Estimated reading time: 4 minutes, 39 seconds

We live in a world of ever increasing connectivity. Our technology allows us to keep in touch with the world in ways we could hardly dream of just a generation ago. In recent years, we've even made the jump from computers at home and telephones on our person to the ultimate hybrid—the smart phone. The age of mobile fundraising is here.

There are so many advantages to mobile donations. People want to give, but may forget or lose interest if there is a delay between their impulse to give and the actual donation. With mobile donations, the funds can be sent immediately, while the giver is engaged in the cause. Unlike mailing a check or giving a percentage through payroll deductions, mobile fundraising works because it engages the giver in the moment.

There are more than one billion smart phones on the planet.
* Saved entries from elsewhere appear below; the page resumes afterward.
(** * service-discovery-lib: the mDNS codec, correlator and search sessions

    A shallow embedding of [src/mdns_lib.js] and the properties its
    specification states about it.

    Conventions of the embedding.
    - A Node [Buffer] is a [list byte]; offsets are [Z], as the JS code computes
      them with [+] on numbers that stay far below 2^53.
    - A JS string is the list of its UTF-16 code units ([jsstring]); [js] turns an
      ASCII literal into one.
    - A call that can throw returns an [outcome]: [Ret v], [Throw e], or
      [OutOfFuel] when the iteration budget of a [while (true)] loop is spent
      (the loop of [read_name] is the only unbounded one).  A call that gives
      [OutOfFuel] for every budget does not return.
    - The platform is Node: [Buffer] reads and writes out of range throw,
      [toString] and [slice] clamp, a [dgram] socket throws when closed twice.
    - An object that is shared and mutated (the address array of a service)
      lives in a heap and is held by reference; the other values are never
      mutated after they are built and are held by value. *)

From Stdlib Require Import ZArith List Lia Bool Ascii String Permutation.
From Stdlib Require Import Strings.Byte.
From Stdlib Require Import Floats.PrimFloat.
Import ListNotations.

Open Scope Z_scope.

(* ================================================================== *)
(** ** Outcomes of calls that may throw or loop *)

Inductive js_error : Type :=
| ERR_OUT_OF_RANGE                      (* RangeError of Buffer.read*/write* *)
| ERR_SOCKET_DGRAM_NOT_RUNNING          (* dgram: close() of a closed socket *)
| TypeError_not_a_function
| Wrapped (prefix : string) (cause : js_error). (* new Error(`prefix: ${e.message}`) *)

Inductive outcome (A : Type) : Type :=
| Ret (a : A)
| Throw (e : js_error)
| OutOfFuel.
Arguments Ret {A} a.
Arguments Throw {A} e.
Arguments OutOfFuel {A}.

Definition bind {A B : Type} (m : outcome A) (k : A -> outcome B) : outcome B :=
  match m with
  | Ret a => k a
  | Throw e => Throw e
  | OutOfFuel => OutOfFuel
  end.

Notation "x <- m ;; k" := (bind m (fun x => k))
  (at level 61, m at next level, right associativity).

(** [try { body } catch (error) { throw new Error(`prefix: ${error.message}`) }] *)
Definition try_wrap {A : Type} (prefix : string) (body : outcome A) : outcome A :=
  match body with
  | Throw e => Throw (Wrapped prefix e)
  | other => other
  end.

(* ================================================================== *)
(** ** JS strings *)

Definition jsstring : Type := list Z.

Definition js (s : string) : jsstring :=
  map (fun a => Z.of_N (N_of_ascii a)) (list_ascii_of_string s).

Fixpoint str_eqb (a b : jsstring) : bool :=
  match a, b with
  | [], [] => true
  | x :: a', y :: b' => (x =? y) && str_eqb a' b'
  | _, _ => false
  end.

Definition str_length (s : jsstring) : Z := Z.of_nat (List.length s).

(** [s.endsWith(suffix)] *)
Definition endsWith (s suffix : jsstring) : bool :=
  (List.length suffix <=? List.length s)%nat &&
  str_eqb (skipn (List.length s - List.length suffix) s) suffix.

(** [s.substring(0, s.length - suffix.length)] for [suffix.length <= s.length] *)
Definition strip_suffix (s suffix : jsstring) : jsstring :=
  firstn (List.length s - List.length suffix) s.

Definition dot : Z := 46.
Definition equals_sign : Z := 61.

(** [s.split(sep)] for a one-unit separator: the pieces between the separators,
    empty pieces included; the empty string splits into one empty piece. *)
Fixpoint split_on (sep : Z) (s : jsstring) : list jsstring :=
  match s with
  | [] => [[]]
  | c :: rest =>
      if c =? sep then [] :: split_on sep rest
      else match split_on sep rest with
           | [] => [[c]]
           | p :: ps => (c :: p) :: ps
           end
  end.

(** [parts.join(sep)] *)
Fixpoint join_with (sep : Z) (parts : list jsstring) : jsstring :=
  match parts with
  | [] => []
  | [p] => p
  | p :: ps => p ++ sep :: join_with sep ps
  end.

(** [s.indexOf(c)] for one code unit: [None] stands for -1. *)
Fixpoint indexOf (c : Z) (s : jsstring) : option nat :=
  match s with
  | [] => None
  | x :: rest =>
      if x =? c then Some O
      else option_map S (indexOf c rest)
  end.

(** [String(n)] for a non-negative integer: its decimal digits. *)
Fixpoint digits_fuel (fuel : nat) (n : Z) (acc : jsstring) : jsstring :=
  match fuel with
  | O => acc
  | S fuel' =>
      let acc' := (48 + n mod 10) :: acc in
      if n <? 10 then acc' else digits_fuel fuel' (n / 10) acc'
  end.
These phones are checked at all hours, which allows nonprofits to make contact with donors at any time of the day. Most mobile fundraising requires the download of an app, but today's smart phone users are so used to this idea, that it is no longer a hurdle if the app is easy to find and presented clearly. People are now used to shopping from their phones as well, so the idea of sending funds via their smart phone is something they are already comfortable with.
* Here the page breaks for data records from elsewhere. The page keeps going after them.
(** * lazycommit: a shallow embedding of cmd/lazycommit/main.go

    The program is one Go file.  Everything it imports that is not part of
    the repository (the operating system, the file system, the spawned
    [git], [jj] and [llm] processes, the TOML decoder, the tiktoken codec)
    is gathered in a record [World]; the pieces of Go's standard library
    whose exact behaviour the properties depend on ([strconv.Atoi],
    [utf8.DecodeRuneInString], [regexp], [bufio.Scanner], the field
    actions of [text/template]) are written out as executable functions.

    Go strings are byte sequences: they are modelled as [string], one
    [ascii] per byte.  Go's [int] is modelled as [Z]; no arithmetic is
    performed on it by the program, so no wrap-around is needed. *)

From Stdlib Require Import ZArith NArith List String Ascii Bool Lia DecimalString.
Import ListNotations.
Local Open Scope string_scope.
Local Open Scope Z_scope.

(** ** Go values *)

(** A Go [(T, error)] pair: either the value with a nil error, or an error,
    kept as its message. *)
Inductive Result (A : Type) : Type :=
| Ok (a : A)
| Err (e : string).
Arguments Ok {A} a.
Arguments Err {A} e.

(** How a call ends: it returns, it panics, or it calls [os.Exit]. *)
Inductive Outcome (A : Type) : Type :=
| Return (a : A)
| Panic (msg : string)
| Exit (code : Z).
Arguments Return {A} a.
Arguments Panic {A} msg.
Arguments Exit {A} code.

Definition chr (n : nat) : string := String (ascii_of_nat n) "".
Definition LF : string := chr 10.
Definition CR : ascii := ascii_of_nat 13.
Definition ESC : string := chr 27.
Definition DQUOTE : string := chr 34.

Definition byteZ (c : ascii) : Z := Z.of_N (N_of_ascii c).

(** [fmt.Sprintf("%d", n)] *)
Definition itoa (n : Z) : string := NilZero.string_of_int (Z.to_int n).

(** [len(s)] of a slice, as a Go [int] *)
Definition len {A : Type} (l : list A) : Z := Z.of_nat (List.length l).

(** [strings.Contains], as a proposition and as a test *)
Definition contains (s sub : string) : Prop :=
  exists pre post, s = pre ++ sub ++ post.

Fixpoint Contains (s sub : string) : bool :=
  prefix sub s ||
  match s with
  | EmptyString => false
  | String _ s' => Contains s' sub
  end.

Fixpoint dropBytes (n : nat) (s : string) : string :=
  match n, s with
  | O, _ => s
  | S n', String _ s' => dropBytes n' s'
  | S _, EmptyString => EmptyString
  end.

Fixpoint takeBytes (n : nat) (s : string) : string :=
  match n, s with
  | O, _ => EmptyString
  | S n', String c s' => String c (takeBytes n' s')
  | S _, EmptyString => EmptyString
  end.

(** ** strconv *)
Module strconv.

Definition isDigit (c : ascii) : bool :=
  (48 <=? byteZ c) && (byteZ c <=? 57).

(** The digit loop: [n = n*10 + int(ch - '0')], a syntax error on any other
    byte. *)
Fixpoint digits (acc : Z) (s : string) : option Z :=
  match s with
  | EmptyString => Some acc
  | String c s' =>
      if isDigit c then digits (acc * 10 + (byteZ c - 48)) s' else None
  end.

Definition maxInt : Z := 2 ^ 63 - 1.
Definition minInt : Z := - 2 ^ 63.

(** [strconv.Atoi]: an optional sign, at least one decimal digit, nothing
    else, and a value that fits an [int]; [None] is any non-nil error
    (syntax or range). *)
Definition Atoi (s : string) : option Z :=
  match s with
  | EmptyString => None
  | String c s' =>
      let neg := Ascii.eqb c "-" in
      let body := if neg || Ascii.eqb c "+" then s' else s in
      match body with
      | EmptyString => None
      | _ =>
          match digits 0 body with
          | None => None
          | Some n =>
              let v := if neg then - n else n in
              if (minInt <=? v) && (v <=? maxInt) then Some v else None
          end
      end
  end.

End strconv.

(** ** tiktoken-go/tokenizer *)

(** The codec interface of the tokenizer library.  [Encode] also returns the
    token strings, which the program discards; only the ids are kept here.
    Token ids are Go [uint]s. *)
Record Codec : Type := {
  Encode : string -> Result (list N);
  Decode : list N -> Result string
}.

Definition string_of_tokens (toks : list N) : string :=
  string_of_list_ascii (map ascii_of_N toks).

(** A codec of one token per byte, which never fails; used to run the
    program's functions on concrete inputs. *)
Definition byteCodec : Codec := {|
  Encode := fun s => Ok (map N_of_ascii (list_ascii_of_string s));
  Decode := fun toks => Ok (string_of_tokens toks)
|}.

(** Cl100kBase on one text: [hello world] is two tokens, 15339 for [hello]
    and 1917 for [ world].  Decoding joins the texts of the tokens and fails
    on a token that is not in the vocabulary. *)
Definition pieceOf (token : N) : option string :=
  if (token =? 15339)%N then Some "hello"
  else if (token =? 1917)%N then Some " world"
  else None.

Fixpoint decodePieces (tokens : list N) : Result string :=
  match tokens with
  | [] => Ok ""
  | token :: tokens' =>
      match pieceOf token with
      | None => Err "invalid token"
      | Some piece =>
          match decodePieces tokens' with
          | Ok s => Ok (piece ++ s)
          | Err e => Err e
          end
      end
  end.

Definition cl100kSample : Codec := {|
  Encode := fun s =>
    if String.eqb s "hello world" then Ok [15339; 1917]%N
    else Err "text outside the sample";
  Decode := decodePieces
|}.

(** ** truncateDiff *)

(** The slice expression [tokens[:n]]: a run-time panic unless
    [0 <= n <= cap(tokens)].  The only use is in a branch where
    [n < len(tokens)], so the capacity is never the bound that matters and
    [len] stands for it. *)
Definition sliceTo {A : Type} (tokens : list A) (n : Z) : Outcome (list A) :=
  if (n <? 0) || (len tokens <? n)
  then Panic ("runtime error: slice bounds out of range [:" ++ itoa n ++ "]")
  else Return (firstn (Z.to_nat n) tokens).

Definition truncationNotice (maxTokens : Z) : string :=
  LF ++ LF ++ "[Diff truncated due to size - showing first "
     ++ itoa maxTokens ++ " tokens]".

(** [get] is the result of [tokenizer.Get(tokenizer.Cl100kBase)]. *)
Definition truncateDiff (get : Result Codec) (diff : string) (maxTokens : Z)
  : Outcome (Result string) :=
  match get with
  | Err err => Return (Err ("failed to get tokenizer: " ++ err))
  | Ok enc =>
      match Encode enc diff with
      | Err err => Return (Err ("failed to encode diff: " ++ err))
      | Ok tokens =>
          if len tokens <=? maxTokens then Return (Ok diff)
          else
            match sliceTo tokens maxTokens with
            | Panic msg => Panic msg
            | Exit code => Exit code
            | Return truncatedTokens =>
                match Decode enc truncatedTokens with
                | Err err =>
                    Return (Err ("failed to decode truncated tokens: " ++ err))
                | Ok truncatedDiff =>
                    Return (Ok (truncatedDiff ++ truncationNotice maxTokens))
                end
            end
      end
  end.

(** ** unicode/utf8 *)
Module utf8.

Definition RuneError : Z := 65533.

Definition inRange (lo hi : Z) (c : ascii) : bool :=
  (lo <=? byteZ c) && (byteZ c <=? hi).

(** Continuation bytes are [0x80..0xBF]. *)
Definition cont (c : ascii) : bool := inRange 128 191 c.

Definition low6 (c : ascii) : Z := Z.land (byteZ c) 63.

(** The [first] table of the decoder: for a leading byte, the length of the
    sequence it starts and the range accepted for the second byte. *)
Definition lead (b : Z) : option (nat * Z * Z) :=
  if (194 <=? b) && (b <=? 223) then Some (2%nat, 128, 191)
  else if b =? 224 then Some (3%nat, 160, 191)
  else if (225 <=? b) && (b <=? 236) then Some (3%nat, 128, 191)
  else if b =? 237 then Some (3%nat, 128, 159)
  else if (238 <=? b) && (b <=? 239) then Some (3%nat, 128, 191)
  else if b =? 240 then Some (4%nat, 144, 191)
  else if (241 <=? b) && (b <=? 243) then Some (4%nat, 128, 191)
  else if b =? 244 then Some (4%nat, 128, 143)
  else None.

(** [utf8.DecodeRuneInString]: the first rune of [s] and its width in bytes;
    an invalid or truncated sequence is [RuneError] of width 1, the empty
    string is [RuneError] of width 0. *)
Definition DecodeRuneInString (s : string) : Z * nat :=
  match s with
  | EmptyString => (RuneError, 0%nat)
  | String s0 t =>
      if byteZ s0 <? 128 then (byteZ s0, 1%nat)
      else
        match lead (byteZ s0) with
        | None => (RuneError, 1%nat)
        | Some (sz, lo, hi) =>
            match t with
            | EmptyString => (RuneError, 1%nat)
            | String s1 t1 =>
                if negb (inRange lo hi s1) then (RuneError, 1%nat)
                else if (sz <=? 2)%nat
                then (Z.lor (Z.shiftl (Z.land (byteZ s0) 31) 6) (low6 s1), 2%nat)
                else
                  match t1 with
                  | EmptyString => (RuneError, 1%nat)
                  | String s2 t2 =>
                      if negb (cont s2) then (RuneError, 1%nat)
                      else if (sz <=? 3)%nat
                      then (Z.lor (Z.shiftl (Z.land (byteZ s0) 15) 12)
                              (Z.lor (Z.shiftl (low6 s1) 6) (low6 s2)), 3%nat)
                      else
                        match t2 with
                        | EmptyString => (RuneError, 1%nat)
                        | String s3 _ =>
                            if negb (cont s3) then (RuneError, 1%nat)
                            else (Z.lor (Z.shiftl (Z.land (byteZ s0) 7) 18)
                                    (Z.lor (Z.shiftl (low6 s1) 12)
                                       (Z.lor (Z.shiftl (low6 s2) 6) (low6 s3))),
                                  4%nat)
                        end
                  end
            end
        end
  end.

End utf8.

(** ** regexp *)
Module regexp.

(** One step of the matcher's input: a rune and the bytes it was decoded
    from. *)
Record item : Type := { rune : Z; raw : string }.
Mobile donating also minimizes the amount of effort the givers need to expend in order to make a donation. Any hurdle between the desire to give and the ability to get a nonprofit a donation is a time when the donor may give up or lose interest. By utilizing mobile donating apps, organizations can maximize the donations they receive.

There are a few potential complications to using this method of fundraising, however. Most apps, as well as their payment portals, have fees that can impact the total amount received. There may also be fees associated with sending or receiving the actual texts. Keeping this in perspective, it may still cost less than the expenses associated with mass mailings or in using call centers to contact potential donors. The fees for payment portals would still apply to any money gathered through a credit card or PayPal using more traditional methods.
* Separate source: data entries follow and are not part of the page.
(** * 3D World Builder: the world simulation core of [LightingVisualizer]

    A shallow embedding of the stateful core of the scene editor: the
    frame-driven clock and the time-of-day derivation, the rain particle
    buffer, and the registry of user-created lights and objects together
    with the control-panel folders bound to them.

    Conventions of the embedding.
    - A JavaScript number is an exact rational ([Q]); rounding of IEEE
      doubles is not modelled.  Array lengths and creation counters are
      [nat].
    - Every object created with [new] (lights, helpers, meshes, folders)
      is a reference allocated from a counter; the scene graph is the set
      of references attached to it, the control panel the list of its
      top-level folders.
    - [Math.random()] is an oracle [Math_random : N -> Q] read through a
      draw counter kept in the state.
    - Trigonometric placement of the sun and the moon, rendering, audio
      playback and camera controls have no influence on the state modelled
      here and are left out. *)

From Stdlib Require Import QArith Qabs Qminmax Qround Lqa Lia ZArith String List.
From stdpp Require Import gmap strings list pretty.

Local Open Scope Q_scope.

(** ** JavaScript numbers *)

Module JS.

(** [a < b], [a >= b] and [a > b] on numbers. *)
Definition ltb (a b : Q) : bool := negb (Qle_bool b a).
Definition geb (a b : Q) : bool := Qle_bool b a.
Definition gtb (a b : Q) : bool := ltb b a.

(** Rounding toward zero. *)
Definition trunc (q : Q) : Z := Z.quot (Qnum q) (Zpos (Qden q)).

(** [a % b]: the remainder takes the sign of the dividend. *)
Definition rem (a b : Q) : Q := a - b * inject_Z (trunc (a / b)).

Definition Math_max (a b : Q) : Q := Qmax a b.
Definition Math_min (a b : Q) : Q := Qmin a b.
Definition Math_abs (a : Q) : Q := Qabs a.

End JS.

(** ** Data model *)

Definition ref := nat.

Record Vector3 := { vx : Q; vy : Q; vz : Q }.

(** A colour as the arguments handed to [THREE.Color.setHSL]. *)
Record HSL := { hue : Q; saturation : Q; lightness : Q }.

Record Material := { m_color : N; roughness : Q; metalness : Q }.

(** Objects living behind a reference. *)
Inductive Obj : Type :=
| LightObj (kind : string) (color : N) (intensity : Q)
           (position : option Vector3) (castShadow : bool)
| HelperObj (light : ref)
| MeshObj (shape : string) (material : Material) (position : Vector3).

(** [interface LightSource]. *)
Record LightSource := {
  ls_name : string;
  ls_light : ref;
  ls_helper : option ref;
  ls_color : N;
  ls_intensity : Q;
  ls_type : string;
  ls_folder : option ref
}.

(** A top-level folder of the control panel. *)
Record Folder := { folder_ref : ref; folder_name : string }.

(** What the panel does when asked for a folder under a name it already
    shows: dat.GUI throws; a panel keyed by folder identity accepts. *)
Inductive FolderPolicy := RejectDuplicate | AllowDuplicate.

Record GUI := { policy : FolderPolicy; folders : list Folder }.

(** A call either runs to its end or is cut short by an exception; both
    leave a state behind. *)
Inductive Completion (A : Type) : Type :=
| Normal (a : A)
| Thrown (a : A).
Arguments Normal {A} a.
Arguments Thrown {A} a.

Definition state_of {A : Type} (c : Completion A) : A :=
  match c with Normal a => a | Thrown a => a end.

(** The part of [LightingVisualizer] that the create and remove
    operations read and write. *)
Record Registry := {
  scene : gset ref;
  gui : GUI;
  heap : gmap ref Obj;
  next_ref : ref;
  objects : list ref;
  lightSources : list LightSource;
  sounds : list string
}.

Record Clock := { c_time : Q; c_timeSpeed : Q; c_isPlaying : bool }.

(** What [updateTimeOfDay] writes. *)
Record Celestial := {
  isDay : bool;
  sunVisible : bool;
  moonVisible : bool;
  starsVisible : bool;
  starsOpacity : Q;
  sunLightIntensity : Q;
  ambientIntensity : Q;
  background : HSL
}.

(** The [THREE.Points] object behind [this.rain]: the flat position buffer
    (three slots per particle), the fall speeds and the visibility flag. *)
Record Points := {
  positions : list Q;
  velocities : list Q;
  visible : bool
}.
Some apps will assess a charge that the donor pays when they pay their phone bill. These charges can create a thirty to ninety day delay between the actual donation and the nonprofit receiving the funds. If the charge is set up to be recurring, this may not be a large concern. If this is a one-time donation, however, it could cause issues if the organization hasn't adequately planned for the delay.

Another issue is that of recurring gifts. One of the best methods to keep your organization funded isn't through single donations, but through programs that create automatic donations on a regular schedule. Not all mobile apps allow for recurring donations, however. Because of this, the initial stream of gifts will be high, but there may be time and energy costs in repeatedly asking for more funds. If this is an issue, the nonprofit should be sure to use an app that allows for recurring payments.

Perhaps the largest issue with mobile fundraising is that some apps will limit how much money can be sent in a single donation. If the organization is soliciting smaller, individual donations, this may not be an issue. However, if it is likely that donors would be contributing more than is allowed with the specific application, this limitation can have a strong negative impact on the overall fundraising goals.

One more specific concern is that Apple products do not allow apps that specifically request money. The app can suggest that a donation be made, and can even link to your company webpage, but it cannot directly solicit funds. Because of the large market share that Apple holds, it is imperative that there be a fundraising portal directly on the organization's website, and that it be simple, clear, and easy to read on a small screen. It would be a shame to lose a donor when they cannot easily navigate the nonprofit's website.

Thankfully, nearly any concern about the limitations of mobile apps can be mitigated with proper research. Making sure that the app selected for the organization meets the goals of the campaign is critical, so it is important to understand what applications are available, and what their limitations and potentials are. In order to meet these needs, some organizations build their own apps to generate interest. Because of the expense, however, this isn't possible for all nonprofits. Some common mobile fundraising applications that can be tailored to a specific organization are:

• Connect2Give
• Razoo
• RazMobile
• JustGiving
• Give by Cell
• DonateNow

For those who still need convincing, here is a real world example of successful mobile fundraising. In the wake of large scale catastrophes, The Red Cross is on the scene working to help people and to save lives. This organization raises incredible amounts of money through text donations that go directly to the organization. There are other ways donors can give to The Red Cross, but none are as quick, easy, and allow for such immediacy as making a mobile donation. If it works for The Red Cross, it can work for other nonprofits.

Smart phones have changed the world of nonprofit fundraising, allowing donors to give immediately while their interest is at its peak. By finding the best option for their organization, nonprofits can reap the benefits of giving in a technologically savvy age.